>>>>>

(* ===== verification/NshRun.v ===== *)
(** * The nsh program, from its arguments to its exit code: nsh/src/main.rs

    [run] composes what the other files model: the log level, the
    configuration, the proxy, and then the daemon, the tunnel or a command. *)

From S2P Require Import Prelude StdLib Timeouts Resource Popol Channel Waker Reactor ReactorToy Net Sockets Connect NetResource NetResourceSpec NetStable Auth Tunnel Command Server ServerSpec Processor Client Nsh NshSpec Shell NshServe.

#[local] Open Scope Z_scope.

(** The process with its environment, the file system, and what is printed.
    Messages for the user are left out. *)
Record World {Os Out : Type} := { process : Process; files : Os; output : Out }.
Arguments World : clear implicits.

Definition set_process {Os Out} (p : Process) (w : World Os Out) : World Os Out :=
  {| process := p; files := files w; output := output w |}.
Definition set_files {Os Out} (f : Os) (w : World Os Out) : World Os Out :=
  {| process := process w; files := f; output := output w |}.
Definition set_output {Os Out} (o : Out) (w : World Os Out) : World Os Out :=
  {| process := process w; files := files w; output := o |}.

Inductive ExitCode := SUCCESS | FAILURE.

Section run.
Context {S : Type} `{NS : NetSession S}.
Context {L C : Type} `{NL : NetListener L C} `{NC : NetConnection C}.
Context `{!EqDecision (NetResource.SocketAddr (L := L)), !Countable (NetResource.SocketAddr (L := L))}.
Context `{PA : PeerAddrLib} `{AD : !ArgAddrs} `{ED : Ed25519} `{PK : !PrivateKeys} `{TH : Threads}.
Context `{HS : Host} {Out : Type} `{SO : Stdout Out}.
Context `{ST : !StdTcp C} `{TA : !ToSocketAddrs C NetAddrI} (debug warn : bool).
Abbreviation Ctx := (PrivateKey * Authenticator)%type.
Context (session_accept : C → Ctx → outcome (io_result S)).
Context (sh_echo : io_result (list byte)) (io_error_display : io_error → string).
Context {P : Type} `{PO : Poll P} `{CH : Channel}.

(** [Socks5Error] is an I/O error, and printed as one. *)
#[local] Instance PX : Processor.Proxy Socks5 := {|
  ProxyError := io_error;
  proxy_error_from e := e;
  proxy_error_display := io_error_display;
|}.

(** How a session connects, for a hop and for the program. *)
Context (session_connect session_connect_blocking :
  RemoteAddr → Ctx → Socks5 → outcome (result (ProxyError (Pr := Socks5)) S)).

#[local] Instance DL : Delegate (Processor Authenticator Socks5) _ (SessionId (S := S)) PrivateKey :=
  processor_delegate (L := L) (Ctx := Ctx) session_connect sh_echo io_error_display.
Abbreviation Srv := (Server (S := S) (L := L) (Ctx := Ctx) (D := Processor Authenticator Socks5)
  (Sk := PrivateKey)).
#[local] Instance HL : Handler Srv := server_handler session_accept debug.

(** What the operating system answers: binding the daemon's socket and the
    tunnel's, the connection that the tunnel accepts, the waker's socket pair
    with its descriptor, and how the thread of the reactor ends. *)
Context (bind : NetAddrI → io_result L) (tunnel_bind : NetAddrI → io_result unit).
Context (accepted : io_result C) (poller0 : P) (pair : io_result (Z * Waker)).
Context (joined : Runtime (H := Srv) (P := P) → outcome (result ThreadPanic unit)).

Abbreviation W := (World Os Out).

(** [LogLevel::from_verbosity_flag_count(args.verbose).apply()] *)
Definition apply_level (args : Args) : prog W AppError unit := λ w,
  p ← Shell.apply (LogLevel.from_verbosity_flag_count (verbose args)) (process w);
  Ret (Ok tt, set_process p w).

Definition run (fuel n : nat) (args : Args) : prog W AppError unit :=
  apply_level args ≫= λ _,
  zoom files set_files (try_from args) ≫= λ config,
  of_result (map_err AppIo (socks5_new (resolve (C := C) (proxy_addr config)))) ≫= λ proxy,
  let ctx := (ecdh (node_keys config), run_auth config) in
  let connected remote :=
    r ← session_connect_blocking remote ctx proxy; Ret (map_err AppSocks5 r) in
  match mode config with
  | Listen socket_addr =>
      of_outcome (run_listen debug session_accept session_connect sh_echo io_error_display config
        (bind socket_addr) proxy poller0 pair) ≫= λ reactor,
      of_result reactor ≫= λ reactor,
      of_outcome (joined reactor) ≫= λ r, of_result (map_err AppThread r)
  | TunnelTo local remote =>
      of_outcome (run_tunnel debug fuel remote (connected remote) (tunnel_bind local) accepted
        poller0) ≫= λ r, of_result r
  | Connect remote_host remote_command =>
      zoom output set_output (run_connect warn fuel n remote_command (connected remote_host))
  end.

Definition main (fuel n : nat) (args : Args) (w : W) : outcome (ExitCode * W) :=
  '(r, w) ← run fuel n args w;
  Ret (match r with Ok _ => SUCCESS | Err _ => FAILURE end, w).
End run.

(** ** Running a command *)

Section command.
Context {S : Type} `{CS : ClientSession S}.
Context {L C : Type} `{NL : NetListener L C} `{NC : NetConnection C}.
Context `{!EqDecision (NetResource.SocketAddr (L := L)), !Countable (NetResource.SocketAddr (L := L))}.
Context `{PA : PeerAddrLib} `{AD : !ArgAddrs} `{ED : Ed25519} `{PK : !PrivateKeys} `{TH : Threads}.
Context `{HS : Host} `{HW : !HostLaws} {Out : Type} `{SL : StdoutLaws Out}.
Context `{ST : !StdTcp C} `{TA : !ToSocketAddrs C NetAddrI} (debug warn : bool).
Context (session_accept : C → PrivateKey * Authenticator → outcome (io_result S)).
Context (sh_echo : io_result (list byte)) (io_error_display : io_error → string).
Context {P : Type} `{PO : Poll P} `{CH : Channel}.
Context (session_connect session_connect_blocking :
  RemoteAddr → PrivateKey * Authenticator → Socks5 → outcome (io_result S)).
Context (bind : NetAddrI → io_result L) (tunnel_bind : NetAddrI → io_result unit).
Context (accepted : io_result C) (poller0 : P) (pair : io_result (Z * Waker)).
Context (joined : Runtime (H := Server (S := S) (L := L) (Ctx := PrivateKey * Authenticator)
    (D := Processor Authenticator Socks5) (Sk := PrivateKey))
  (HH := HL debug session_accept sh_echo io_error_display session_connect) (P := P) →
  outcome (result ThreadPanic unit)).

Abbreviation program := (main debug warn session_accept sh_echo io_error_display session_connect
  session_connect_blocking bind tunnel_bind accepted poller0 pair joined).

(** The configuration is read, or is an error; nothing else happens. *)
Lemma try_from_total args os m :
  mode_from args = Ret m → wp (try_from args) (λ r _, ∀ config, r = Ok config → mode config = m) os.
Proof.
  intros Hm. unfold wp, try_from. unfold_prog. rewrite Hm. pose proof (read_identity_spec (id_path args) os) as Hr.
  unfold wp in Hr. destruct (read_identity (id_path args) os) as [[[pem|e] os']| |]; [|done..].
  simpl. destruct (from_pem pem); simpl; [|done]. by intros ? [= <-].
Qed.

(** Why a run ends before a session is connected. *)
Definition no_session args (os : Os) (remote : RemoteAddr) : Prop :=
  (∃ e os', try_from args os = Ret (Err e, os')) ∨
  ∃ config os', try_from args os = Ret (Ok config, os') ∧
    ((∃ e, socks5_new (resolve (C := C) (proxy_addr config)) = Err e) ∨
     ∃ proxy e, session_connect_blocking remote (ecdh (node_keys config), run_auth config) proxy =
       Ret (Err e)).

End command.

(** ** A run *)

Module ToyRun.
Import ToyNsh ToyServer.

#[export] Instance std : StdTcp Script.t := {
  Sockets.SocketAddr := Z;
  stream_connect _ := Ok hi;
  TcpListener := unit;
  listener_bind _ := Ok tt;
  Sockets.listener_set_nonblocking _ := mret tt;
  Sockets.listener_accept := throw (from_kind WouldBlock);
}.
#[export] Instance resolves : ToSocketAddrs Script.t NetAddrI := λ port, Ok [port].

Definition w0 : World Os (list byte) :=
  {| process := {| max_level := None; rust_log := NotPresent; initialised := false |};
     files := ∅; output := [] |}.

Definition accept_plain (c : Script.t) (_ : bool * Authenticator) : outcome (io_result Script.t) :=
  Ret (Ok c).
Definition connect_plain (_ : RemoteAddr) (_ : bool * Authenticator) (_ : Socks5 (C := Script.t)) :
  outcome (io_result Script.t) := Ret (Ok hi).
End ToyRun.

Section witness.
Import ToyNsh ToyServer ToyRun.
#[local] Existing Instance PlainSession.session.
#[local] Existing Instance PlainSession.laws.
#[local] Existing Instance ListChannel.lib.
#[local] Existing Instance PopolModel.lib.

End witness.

<<<<<
>>>>>

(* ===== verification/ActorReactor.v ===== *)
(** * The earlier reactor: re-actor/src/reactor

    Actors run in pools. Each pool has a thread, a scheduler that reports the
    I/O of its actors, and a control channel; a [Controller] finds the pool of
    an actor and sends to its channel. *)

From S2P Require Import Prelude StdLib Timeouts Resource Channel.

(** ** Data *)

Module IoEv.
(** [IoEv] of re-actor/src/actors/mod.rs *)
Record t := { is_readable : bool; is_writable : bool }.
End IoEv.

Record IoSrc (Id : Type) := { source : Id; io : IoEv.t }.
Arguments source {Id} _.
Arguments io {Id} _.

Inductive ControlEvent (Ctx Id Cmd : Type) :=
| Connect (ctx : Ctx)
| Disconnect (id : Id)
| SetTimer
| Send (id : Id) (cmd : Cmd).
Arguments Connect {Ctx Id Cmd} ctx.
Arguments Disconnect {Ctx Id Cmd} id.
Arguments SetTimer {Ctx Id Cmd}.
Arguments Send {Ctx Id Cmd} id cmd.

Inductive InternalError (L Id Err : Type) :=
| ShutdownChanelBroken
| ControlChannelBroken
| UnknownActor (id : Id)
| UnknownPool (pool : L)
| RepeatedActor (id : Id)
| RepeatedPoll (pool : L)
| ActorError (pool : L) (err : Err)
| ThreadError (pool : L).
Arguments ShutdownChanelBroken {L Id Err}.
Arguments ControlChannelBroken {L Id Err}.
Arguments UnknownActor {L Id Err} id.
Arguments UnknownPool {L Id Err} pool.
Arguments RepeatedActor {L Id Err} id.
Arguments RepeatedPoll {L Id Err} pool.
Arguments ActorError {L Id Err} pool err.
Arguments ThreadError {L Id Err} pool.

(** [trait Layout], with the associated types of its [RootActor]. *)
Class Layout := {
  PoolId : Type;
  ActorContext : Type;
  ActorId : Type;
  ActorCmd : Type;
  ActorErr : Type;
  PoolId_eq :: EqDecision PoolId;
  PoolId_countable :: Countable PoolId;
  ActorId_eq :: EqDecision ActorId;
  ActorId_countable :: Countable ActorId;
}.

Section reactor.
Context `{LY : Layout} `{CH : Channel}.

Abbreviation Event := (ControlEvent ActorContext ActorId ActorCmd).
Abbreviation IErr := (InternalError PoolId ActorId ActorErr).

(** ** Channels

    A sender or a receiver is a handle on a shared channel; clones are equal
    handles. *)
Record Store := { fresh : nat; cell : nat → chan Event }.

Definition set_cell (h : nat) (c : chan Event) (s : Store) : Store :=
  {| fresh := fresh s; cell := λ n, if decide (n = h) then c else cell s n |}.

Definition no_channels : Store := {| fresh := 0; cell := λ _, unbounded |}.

<<<<<
>>>>>

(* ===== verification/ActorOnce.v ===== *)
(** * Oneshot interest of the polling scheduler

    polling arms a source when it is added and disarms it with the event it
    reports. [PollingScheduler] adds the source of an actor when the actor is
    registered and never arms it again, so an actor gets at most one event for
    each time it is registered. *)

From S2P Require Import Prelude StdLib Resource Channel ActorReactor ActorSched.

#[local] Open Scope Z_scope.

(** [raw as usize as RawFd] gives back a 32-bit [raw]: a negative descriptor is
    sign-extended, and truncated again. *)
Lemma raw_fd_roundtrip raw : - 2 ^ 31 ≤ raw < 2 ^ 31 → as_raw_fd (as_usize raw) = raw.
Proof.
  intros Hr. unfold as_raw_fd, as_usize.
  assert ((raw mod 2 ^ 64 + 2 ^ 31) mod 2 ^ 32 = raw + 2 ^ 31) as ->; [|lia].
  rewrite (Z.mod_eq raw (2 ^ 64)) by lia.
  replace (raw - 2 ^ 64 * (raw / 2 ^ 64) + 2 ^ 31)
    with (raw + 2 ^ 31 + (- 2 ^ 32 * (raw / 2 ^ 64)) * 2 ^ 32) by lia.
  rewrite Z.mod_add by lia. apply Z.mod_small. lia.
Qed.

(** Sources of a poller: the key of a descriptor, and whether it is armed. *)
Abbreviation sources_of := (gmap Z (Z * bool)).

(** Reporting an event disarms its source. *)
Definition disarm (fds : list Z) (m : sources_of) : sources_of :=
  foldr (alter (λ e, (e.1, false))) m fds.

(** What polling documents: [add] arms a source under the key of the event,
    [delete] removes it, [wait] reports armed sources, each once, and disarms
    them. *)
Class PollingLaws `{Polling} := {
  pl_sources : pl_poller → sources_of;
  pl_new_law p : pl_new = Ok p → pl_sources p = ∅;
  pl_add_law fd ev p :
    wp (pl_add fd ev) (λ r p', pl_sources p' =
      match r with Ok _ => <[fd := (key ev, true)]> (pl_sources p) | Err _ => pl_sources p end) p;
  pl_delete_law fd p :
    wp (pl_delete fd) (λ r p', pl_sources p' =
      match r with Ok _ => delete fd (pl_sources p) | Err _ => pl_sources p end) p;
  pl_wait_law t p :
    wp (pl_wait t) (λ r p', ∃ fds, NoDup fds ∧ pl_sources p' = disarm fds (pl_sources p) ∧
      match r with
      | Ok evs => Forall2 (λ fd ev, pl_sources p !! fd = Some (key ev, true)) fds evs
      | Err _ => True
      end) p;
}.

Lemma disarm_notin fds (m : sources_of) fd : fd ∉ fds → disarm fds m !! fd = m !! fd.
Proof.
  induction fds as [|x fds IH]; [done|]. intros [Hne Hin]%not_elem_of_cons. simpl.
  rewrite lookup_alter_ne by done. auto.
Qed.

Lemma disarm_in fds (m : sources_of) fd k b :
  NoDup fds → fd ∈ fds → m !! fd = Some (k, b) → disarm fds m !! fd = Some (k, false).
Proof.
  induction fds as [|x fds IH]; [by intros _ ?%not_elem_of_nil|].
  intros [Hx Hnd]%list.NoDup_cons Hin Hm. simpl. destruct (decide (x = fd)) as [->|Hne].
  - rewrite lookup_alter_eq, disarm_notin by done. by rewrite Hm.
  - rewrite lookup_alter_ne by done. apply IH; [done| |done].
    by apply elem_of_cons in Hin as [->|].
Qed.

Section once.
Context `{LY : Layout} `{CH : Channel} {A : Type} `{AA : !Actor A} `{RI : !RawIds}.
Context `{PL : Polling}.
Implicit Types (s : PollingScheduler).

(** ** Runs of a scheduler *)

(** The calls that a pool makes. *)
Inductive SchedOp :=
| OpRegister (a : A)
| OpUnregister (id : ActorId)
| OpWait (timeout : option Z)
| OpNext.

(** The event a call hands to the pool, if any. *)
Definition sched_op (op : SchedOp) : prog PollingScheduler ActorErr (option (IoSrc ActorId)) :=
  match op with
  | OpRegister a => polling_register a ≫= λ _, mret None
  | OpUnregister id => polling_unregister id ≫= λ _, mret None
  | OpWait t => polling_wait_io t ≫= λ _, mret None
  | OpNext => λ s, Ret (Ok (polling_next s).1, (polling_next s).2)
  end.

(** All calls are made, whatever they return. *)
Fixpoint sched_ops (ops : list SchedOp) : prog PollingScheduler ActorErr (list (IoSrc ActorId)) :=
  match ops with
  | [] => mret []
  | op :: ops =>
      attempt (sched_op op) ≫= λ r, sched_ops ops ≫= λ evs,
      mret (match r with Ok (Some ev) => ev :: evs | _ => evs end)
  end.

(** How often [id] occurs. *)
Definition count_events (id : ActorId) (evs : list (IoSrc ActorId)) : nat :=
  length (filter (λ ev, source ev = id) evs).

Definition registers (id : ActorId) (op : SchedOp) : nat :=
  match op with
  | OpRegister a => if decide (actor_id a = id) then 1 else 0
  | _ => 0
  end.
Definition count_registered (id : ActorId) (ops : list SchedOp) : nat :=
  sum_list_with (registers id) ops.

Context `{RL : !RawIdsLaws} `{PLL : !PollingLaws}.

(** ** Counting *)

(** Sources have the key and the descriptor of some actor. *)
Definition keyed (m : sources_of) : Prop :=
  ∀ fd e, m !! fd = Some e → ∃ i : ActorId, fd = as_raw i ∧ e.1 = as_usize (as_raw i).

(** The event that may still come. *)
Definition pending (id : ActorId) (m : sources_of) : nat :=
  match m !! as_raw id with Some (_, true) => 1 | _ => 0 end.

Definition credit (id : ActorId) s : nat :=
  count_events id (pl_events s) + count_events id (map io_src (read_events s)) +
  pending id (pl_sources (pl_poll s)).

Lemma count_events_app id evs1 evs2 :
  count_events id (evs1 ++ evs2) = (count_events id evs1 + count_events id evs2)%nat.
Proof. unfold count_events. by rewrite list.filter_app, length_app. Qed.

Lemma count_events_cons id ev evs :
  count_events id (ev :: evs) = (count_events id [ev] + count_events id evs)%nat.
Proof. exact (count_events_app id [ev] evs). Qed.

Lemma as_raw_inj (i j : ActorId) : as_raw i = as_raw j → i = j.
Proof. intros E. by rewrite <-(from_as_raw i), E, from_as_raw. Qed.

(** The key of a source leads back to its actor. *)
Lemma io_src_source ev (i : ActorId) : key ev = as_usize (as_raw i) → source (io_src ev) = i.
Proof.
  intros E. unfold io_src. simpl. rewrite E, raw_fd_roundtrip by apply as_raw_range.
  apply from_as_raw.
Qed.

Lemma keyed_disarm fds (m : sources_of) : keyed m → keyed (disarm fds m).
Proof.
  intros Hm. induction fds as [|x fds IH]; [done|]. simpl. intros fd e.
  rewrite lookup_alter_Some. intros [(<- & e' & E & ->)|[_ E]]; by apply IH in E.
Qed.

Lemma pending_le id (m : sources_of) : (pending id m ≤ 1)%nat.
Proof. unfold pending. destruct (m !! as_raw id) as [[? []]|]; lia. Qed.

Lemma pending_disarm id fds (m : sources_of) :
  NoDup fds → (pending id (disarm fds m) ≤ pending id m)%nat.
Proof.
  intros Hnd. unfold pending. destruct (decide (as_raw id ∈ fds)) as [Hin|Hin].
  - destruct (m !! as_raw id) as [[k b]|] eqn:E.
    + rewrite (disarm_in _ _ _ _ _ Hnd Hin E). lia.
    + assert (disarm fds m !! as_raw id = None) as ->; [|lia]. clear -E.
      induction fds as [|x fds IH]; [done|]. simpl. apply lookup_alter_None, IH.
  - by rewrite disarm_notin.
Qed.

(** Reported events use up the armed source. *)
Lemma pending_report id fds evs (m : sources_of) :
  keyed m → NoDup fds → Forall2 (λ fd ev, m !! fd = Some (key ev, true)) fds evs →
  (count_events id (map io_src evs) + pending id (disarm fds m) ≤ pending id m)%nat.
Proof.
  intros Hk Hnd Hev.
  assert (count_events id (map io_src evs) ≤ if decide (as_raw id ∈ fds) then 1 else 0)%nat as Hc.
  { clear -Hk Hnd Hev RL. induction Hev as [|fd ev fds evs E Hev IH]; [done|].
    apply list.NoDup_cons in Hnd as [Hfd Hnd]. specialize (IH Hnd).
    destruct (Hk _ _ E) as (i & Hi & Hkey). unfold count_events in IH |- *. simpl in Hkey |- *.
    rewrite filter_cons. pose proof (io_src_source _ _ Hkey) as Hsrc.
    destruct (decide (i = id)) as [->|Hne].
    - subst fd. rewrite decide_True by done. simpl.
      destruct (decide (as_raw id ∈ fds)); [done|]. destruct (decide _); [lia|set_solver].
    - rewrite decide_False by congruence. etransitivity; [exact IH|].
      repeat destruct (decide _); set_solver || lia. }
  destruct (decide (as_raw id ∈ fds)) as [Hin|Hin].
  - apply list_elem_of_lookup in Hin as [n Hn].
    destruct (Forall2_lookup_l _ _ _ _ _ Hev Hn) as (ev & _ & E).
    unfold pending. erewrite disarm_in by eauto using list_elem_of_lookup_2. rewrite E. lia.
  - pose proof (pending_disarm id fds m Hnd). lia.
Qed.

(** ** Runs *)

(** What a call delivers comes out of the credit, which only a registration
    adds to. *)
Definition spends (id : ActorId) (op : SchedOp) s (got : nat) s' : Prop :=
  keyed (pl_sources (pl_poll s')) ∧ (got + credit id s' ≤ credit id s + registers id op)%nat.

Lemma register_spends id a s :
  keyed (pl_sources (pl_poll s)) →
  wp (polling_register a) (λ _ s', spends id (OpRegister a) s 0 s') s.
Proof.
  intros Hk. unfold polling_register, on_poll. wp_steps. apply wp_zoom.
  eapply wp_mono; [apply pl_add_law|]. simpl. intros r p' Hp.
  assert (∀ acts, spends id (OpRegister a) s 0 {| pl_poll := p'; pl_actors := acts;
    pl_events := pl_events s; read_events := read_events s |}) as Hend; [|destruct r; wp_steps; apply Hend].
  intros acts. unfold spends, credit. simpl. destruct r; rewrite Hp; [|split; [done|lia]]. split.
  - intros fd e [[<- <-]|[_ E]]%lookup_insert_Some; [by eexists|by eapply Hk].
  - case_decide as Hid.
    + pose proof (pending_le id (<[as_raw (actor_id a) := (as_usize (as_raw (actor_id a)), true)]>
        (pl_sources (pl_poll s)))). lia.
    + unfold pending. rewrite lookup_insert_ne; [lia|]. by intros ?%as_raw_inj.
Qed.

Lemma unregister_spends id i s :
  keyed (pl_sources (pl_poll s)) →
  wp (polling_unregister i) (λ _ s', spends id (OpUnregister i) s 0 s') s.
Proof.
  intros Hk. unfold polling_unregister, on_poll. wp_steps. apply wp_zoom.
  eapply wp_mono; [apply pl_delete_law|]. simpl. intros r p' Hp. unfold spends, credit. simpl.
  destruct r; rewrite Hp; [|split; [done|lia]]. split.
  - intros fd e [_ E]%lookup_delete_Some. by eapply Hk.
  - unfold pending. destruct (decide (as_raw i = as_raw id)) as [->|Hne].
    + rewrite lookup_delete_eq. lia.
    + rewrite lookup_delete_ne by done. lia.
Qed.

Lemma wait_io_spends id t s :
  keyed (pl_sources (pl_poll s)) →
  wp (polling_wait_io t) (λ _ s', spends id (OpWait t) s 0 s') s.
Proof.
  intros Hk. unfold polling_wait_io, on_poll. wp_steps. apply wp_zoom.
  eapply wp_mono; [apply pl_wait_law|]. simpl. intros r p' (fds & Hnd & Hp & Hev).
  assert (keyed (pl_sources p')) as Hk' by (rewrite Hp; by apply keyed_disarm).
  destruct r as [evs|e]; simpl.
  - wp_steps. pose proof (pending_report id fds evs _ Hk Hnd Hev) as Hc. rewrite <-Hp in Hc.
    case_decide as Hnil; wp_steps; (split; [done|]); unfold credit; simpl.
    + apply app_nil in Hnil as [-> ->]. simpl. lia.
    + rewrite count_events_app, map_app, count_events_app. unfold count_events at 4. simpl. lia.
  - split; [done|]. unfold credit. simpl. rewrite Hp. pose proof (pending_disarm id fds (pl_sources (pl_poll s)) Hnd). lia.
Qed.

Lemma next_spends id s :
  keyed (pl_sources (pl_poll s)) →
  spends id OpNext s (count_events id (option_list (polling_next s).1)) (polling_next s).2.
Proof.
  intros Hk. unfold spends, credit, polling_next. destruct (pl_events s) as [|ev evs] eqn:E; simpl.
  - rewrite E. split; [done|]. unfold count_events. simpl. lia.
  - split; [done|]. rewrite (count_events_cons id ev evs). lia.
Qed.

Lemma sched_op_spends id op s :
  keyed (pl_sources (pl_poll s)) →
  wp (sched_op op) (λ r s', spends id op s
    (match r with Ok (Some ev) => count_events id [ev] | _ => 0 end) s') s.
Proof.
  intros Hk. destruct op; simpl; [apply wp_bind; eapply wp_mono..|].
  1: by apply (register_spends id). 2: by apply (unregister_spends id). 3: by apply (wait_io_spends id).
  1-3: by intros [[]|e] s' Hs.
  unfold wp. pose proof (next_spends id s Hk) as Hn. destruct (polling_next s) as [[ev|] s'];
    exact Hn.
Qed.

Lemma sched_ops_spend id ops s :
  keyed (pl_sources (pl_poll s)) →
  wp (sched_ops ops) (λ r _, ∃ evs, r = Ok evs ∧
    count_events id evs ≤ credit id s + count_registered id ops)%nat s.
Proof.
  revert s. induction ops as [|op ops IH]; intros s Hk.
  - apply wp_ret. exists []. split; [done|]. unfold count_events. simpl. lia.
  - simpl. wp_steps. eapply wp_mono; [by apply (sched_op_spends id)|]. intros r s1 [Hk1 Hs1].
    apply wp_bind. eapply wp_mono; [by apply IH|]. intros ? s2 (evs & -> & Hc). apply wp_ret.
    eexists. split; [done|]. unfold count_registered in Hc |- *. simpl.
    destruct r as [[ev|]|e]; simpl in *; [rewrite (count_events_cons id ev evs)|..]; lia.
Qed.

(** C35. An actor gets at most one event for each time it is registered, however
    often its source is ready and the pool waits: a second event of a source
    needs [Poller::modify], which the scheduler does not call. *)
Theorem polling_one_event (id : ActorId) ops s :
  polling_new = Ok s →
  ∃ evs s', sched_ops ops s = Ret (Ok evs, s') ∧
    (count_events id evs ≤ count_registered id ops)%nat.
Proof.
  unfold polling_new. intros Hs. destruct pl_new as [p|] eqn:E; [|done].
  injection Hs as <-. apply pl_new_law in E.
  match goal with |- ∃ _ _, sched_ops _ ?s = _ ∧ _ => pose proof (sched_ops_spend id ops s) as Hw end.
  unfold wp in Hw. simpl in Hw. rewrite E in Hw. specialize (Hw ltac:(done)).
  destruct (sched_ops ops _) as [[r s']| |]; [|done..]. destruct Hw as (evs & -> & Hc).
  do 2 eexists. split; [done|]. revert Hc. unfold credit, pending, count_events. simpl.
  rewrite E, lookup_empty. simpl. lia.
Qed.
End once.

<<<<<

- _What to work on_: When the line with "Definition count_events (id" is reached in the data above, begin copying, and stop after the line with "Lemma count_events_app id"; copy each line exactly, both ends included.

- _Result for this exercise_:
Definition count_events (id : ActorId) (evs : list (IoSrc ActorId)) : nat :=
  length (filter (λ ev, source ev = id) evs).

Definition registers (id : ActorId) (op : SchedOp) : nat :=
  match op with
  | OpRegister a => if decide (actor_id a = id) then 1 else 0
  | _ => 0
  end.
Definition count_registered (id : ActorId) (ops : list SchedOp) : nat :=
  sum_list_with (registers id) ops.

Context `{RL : !RawIdsLaws} `{PLL : !PollingLaws}.

(** ** Counting *)

(** Sources have the key and the descriptor of some actor. *)
Definition keyed (m : sources_of) : Prop :=
  ∀ fd e, m !! fd = Some e → ∃ i : ActorId, fd = as_raw i ∧ e.1 = as_usize (as_raw i).

(** The event that may still come. *)
Definition pending (id : ActorId) (m : sources_of) : nat :=
  match m !! as_raw id with Some (_, true) => 1 | _ => 0 end.

Definition credit (id : ActorId) s : nat :=
  count_events id (pl_events s) + count_events id (map io_src (read_events s)) +
  pending id (pl_sources (pl_poll s)).

Lemma count_events_app id evs1 evs2 :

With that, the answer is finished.